Example 4: preparation of Co nanoparticles:
weighing 15 mL of a small amount of PVP (polyvinyl pyrrolidone) surfactant and 5% NaOH solution in mass fraction into 20 mL of hydrazine hydrate, and uniformly dispersing by ultrasonic; 0.7 g of cobalt chloride (CoCl) was weighed out2·6H2O) is dissolved in 20 mL of absolute ethyl alcohol, the mixture is stirred uniformly and then is dripped into a big beaker filled with hydrazine hydrate at the speed of 30d/min, and a large amount of bubbles are generated in the reaction along with the generation of black Co particles. And centrifuging to take out Co particles, washing the Co particles for a plurality of times by using distilled water and ethanol, and storing the prepared sample in normal hexane.
Example 5: preparation of Co nanoparticles:
50 mmol of cobalt sulfate (CoSO) were weighed4·7H2O) and 15 mmol Sodium Dodecylbenzenesulfonate (SDBS) were dispersed in 60 mL distilled water, and 0.4 mol sodium hypophosphite (NaH) was added2PO2·H2O), uniformly stirring, completely reacting, and then loading into a kettle 110oAnd C, preserving the heat for 24 hours. Naturally cooling to room temperature, washing with distilled water and ethanol for several times, and washing with water and ethanol for 60 daysoAnd C, vacuum drying for 4 h to obtain black and gray Co nanoparticles.
Example 6: preparation of Co nanoparticles:
2 mmol of cobalt chloride (CoCl)2·6H2O), 10 mmol of sodium hypophosphite (NaH)2PO2·H2O) and 10 mmol of trisodium citrate are dissolved in 40 mL of distilled water and dispersed evenly, 10mL of NaOH solution with the concentration of 10 mol/L is added into the mixed solution, the mixture is stirred for half an hour to ensure that the reaction is complete, the mixture is transferred into a reaction kettle, 160oAnd C, preserving the heat for 20 hours. Washing with distilled water and absolute ethyl alcohol for several times to finally prepare the black Co nano particles.
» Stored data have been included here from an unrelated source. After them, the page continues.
Lemma demote_loop (items : dict Z) :
  forall (ents : dict (CacheEntry V)) restE restT c,
    keys ents = keys items ->
    l1_cache c = ents ++ restE ->
    l1_access_times c = items ++ restT ->
    NoDup (keys (l1_cache c)) ->
    NoDup (keys (l1_access_times c)) ->
    (forall k, In k (keys items) ->
               ~ In k (keys (l2_cache c))
               /\ ~ In k (keys (l2_access_times c))) ->
    (Z.of_nat (List.length (l2_cache c) + List.length items) <= l2_size c)%Z ->
    (forall k e i, In (k, e) ents ->
                   i < clock_reads c + 2 * List.length items ->
                   (clock i < expires_at e)%Z) ->
    exists c',
      for_each items (demote_l1 clock) c = Some (tt, c')
      /\ l1_cache c' = restE
      /\ l1_access_times c' = restT
      /\ keys (l2_cache c') = keys (l2_cache c) ++ keys items
      /\ keys (l2_access_times c') = keys (l2_access_times c) ++ keys items
      /\ l1_size c' = l1_size c
      /\ clock_reads c' = clock_reads c + 2 * List.length items.
Proof.
  induction items as [|[k t] items IH];
    intros ents restE restT c Hk E1 E2 D1 D2 Hl2 Hroom Hlive.
  - destruct ents; [|discriminate Hk]. cbn in *.
    exists c. rewrite !app_nil_r. repeat split; auto.
  - destruct ents as [|[k' e] ents]; [discriminate Hk|].
    unfold keys in Hk. cbn [map fst] in Hk. injection Hk as -> Hk.
    cbn [app] in E1, E2.
    rewrite E1 in D1. rewrite E2 in D2.
    unfold keys in D1, D2. cbn [map fst] in D1, D2.
    inversion D1 as [|? ? Hn1 D1']; subst.
    inversion D2 as [|? ? Hn2 D2']; subst.
    destruct (Hl2 k) as [L1 L2]; [unfold keys; cbn; now left|].
    cbn [for_each].
    assert (Hroom1 : (Z.of_nat (List.length (l2_cache c)) < l2_size c)%Z)
      by (cbn [List.length] in Hroom; lia).
    assert (Hlive1 : (clock (clock_reads c) < expires_at e)%Z)
      by (apply (Hlive k e); [now left|cbn [List.length]; lia]).
    pose proof (demote_l1_head k t e _ _ c E1 E2 Hn1 Hn2 L1 L2 Hroom1 Hlive1)
      as Hstep.
    rewrite (bind_Some _ _ _ _ _ Hstep).
    match type of Hstep with
    | _ = Some (_, ?c1) =>
        destruct (IH ents restE restT c1)
          as (c' & R & G1 & G2 & G3 & G4 & G5 & G6);
          [exact Hk|reflexivity|reflexivity|exact D1'|exact D2'| | | |]
    end.
    + state_simpl. intros k0 Hk0. unfold keys. rewrite !map_app, !in_app_iff.
      cbn [map fst In].
      assert (k0 <> k).
      { intros ->. apply Hn2. unfold keys in Hk0. rewrite map_app, in_app_iff.
        now left. }
      destruct (Hl2 k0) as [M1 M2]; [unfold keys; cbn; now right|].
      split; intros [H'|[H'|[]]]; congruence || auto.
    + state_simpl. rewrite length_app. cbn [List.length] in *. lia.
    + state_simpl. intros k0 e0 i Hin Hi. apply (Hlive k0 e0); [now right|].
      cbn [List.length]. lia.
    + exists c'. split; [exact R|]. state_simpl.
      rewrite G3, G4, G5, G6. unfold keys. rewrite !map_app. cbn [map fst List.length].
      rewrite <- !app_assoc. cbn [app]. repeat split; auto. lia.
Qed.

(** On a full hot tier whose access times do not decrease along the
    dictionary, [_ensure_l1_space] demotes the leading quarter. *)
Lemma _ensure_l1_space_overflow (items : dict Z) ents restE restT c :
  (l1_size c <= Z.of_nat (List.length (l1_cache c)))%Z ->
  (0 <= l1_size c / 4)%Z ->
  List.length items = Z.to_nat (l1_size c / 4) ->
  nondecreasing (l1_access_times c) ->
  keys ents = keys items ->
  l1_cache c = ents ++ restE ->
  l1_access_times c = items ++ restT ->
  NoDup (keys (l1_cache c)) ->
  NoDup (keys (l1_access_times c)) ->
  (forall k, In k (keys items) ->
             ~ In k (keys (l2_cache c)) /\ ~ In k (keys (l2_access_times c))) ->
  (Z.of_nat (List.length (l2_cache c) + List.length items) <= l2_size c)%Z ->
  (forall k e i, In (k, e) ents ->
                 i < clock_reads c + 2 * List.length items ->
                 (clock i < expires_at e)%Z) ->
  exists c',
    _ensure_l1_space clock c = Some (tt, c')
    /\ l1_cache c' = restE
    /\ l1_access_times c' = restT
    /\ keys (l2_cache c') = keys (l2_cache c) ++ keys items
    /\ keys (l2_access_times c') = keys (l2_access_times c) ++ keys items
    /\ l1_size c' = l1_size c
    /\ clock_reads c' = clock_reads c + 2 * List.length items.
Proof.
  intros Hfull Hq Hlen Hsorted Hk E1 E2 D1 D2 Hl2 Hroom Hlive.
  unfold _ensure_l1_space, _evict_l1_to_l2. run_steps.
  destruct (Z.geb_spec (Z.of_nat (List.length (l1_cache c))) (l1_size c));
    [|lia].
  cbn [py_or]. rewrite (sorted_by_time_nondecreasing _ Hsorted).
  unfold py_slice_to. destruct (Z.leb_spec 0 (l1_size c / 4)); [|lia].
  replace (firstn (Z.to_nat (l1_size c / 4)) (l1_access_times c)) with items.
  - now apply (demote_loop items ents restE restT c).
  - rewrite E2, <- Hlen, firstn_app, firstn_all, Nat.sub_diag.
    cbn [firstn]. now rewrite app_nil_r.
Qed.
Example 7: co @ Co3O4In situ generation of photocatalyst and for photocatalytic water oxidation:
Co@Co3O4in situ generation and photocatalysisThe chemical process is as follows: weighing 1mg of precursor Co nano-particles and 10mg of oxidant sodium persulfate (Na) dissolved in the precursor Co nano-particles2S2O8) Stirring the 10mL NaOH solution with the pH value of 10 for 1-3 minutes to obtain Co @ Co3O4Then, the oxygen is obtained by giving light.
Example 8: co @ Co3O4In situ generation of photocatalyst and for photocatalytic water oxidation:
Co@Co3O4the in-situ generation and photocatalysis process is as follows: weighing 2mg of precursor Co nano-particles and 20mg of potassium persulfate (K) dissolved with oxidant2S2O8) Stirring the 10mL KOH solution with the pH value of 12 for 1 to 3 minutes to obtain Co @ Co3O4Then, the oxygen is obtained by giving light.
Example 9: co @ Co3O4In situ generation of photocatalyst and for photocatalytic water oxidation:
Co@Co3O4the in-situ generation and photocatalysis process is as follows: weighing 10mg of precursor Co nano-particles and 50mg of oxidant sodium persulfate (Na) dissolved in the precursor Co nano-particles2S2O8) Stirring the solution in 50mL of NaOH solution with pH of 13 for 1-3 minutes to obtain Co @ Co3O4Then, the oxygen is obtained by giving light.
Example 10: co @ Co3O4In situ generation of photocatalyst and for photocatalytic water oxidation:
Co@Co3O4the in-situ generation and photocatalysis process is as follows: weighing 20mg of precursor Co nano-particles and 100mg of potassium monopersulfate (2 KHSO) dissolved with oxidant5·KHSO4·K2SO4) Stirring the 100mL KOH solution with the pH value of 14 for 1 to 3 minutes to obtain Co @ Co3O4Then, the oxygen is obtained by giving light.
Example 11: co @ Co3O4In situ generation of photocatalyst and for photocatalytic water oxidation:
Co@Co3O4the in-situ generation and photocatalysis process is as follows: weighing 50mg of precursor Co nano particles and 100mg of oxygen dissolved in the precursor Co nano particlesPotassium monopersulfate (2 KHSO) as the oxidant5·KHSO4·K2SO4) Stirring the 100mL of NaOH solution with the pH value of 12 for 1-3 minutes to obtain Co @ Co3O4Then, the oxygen is obtained by giving light.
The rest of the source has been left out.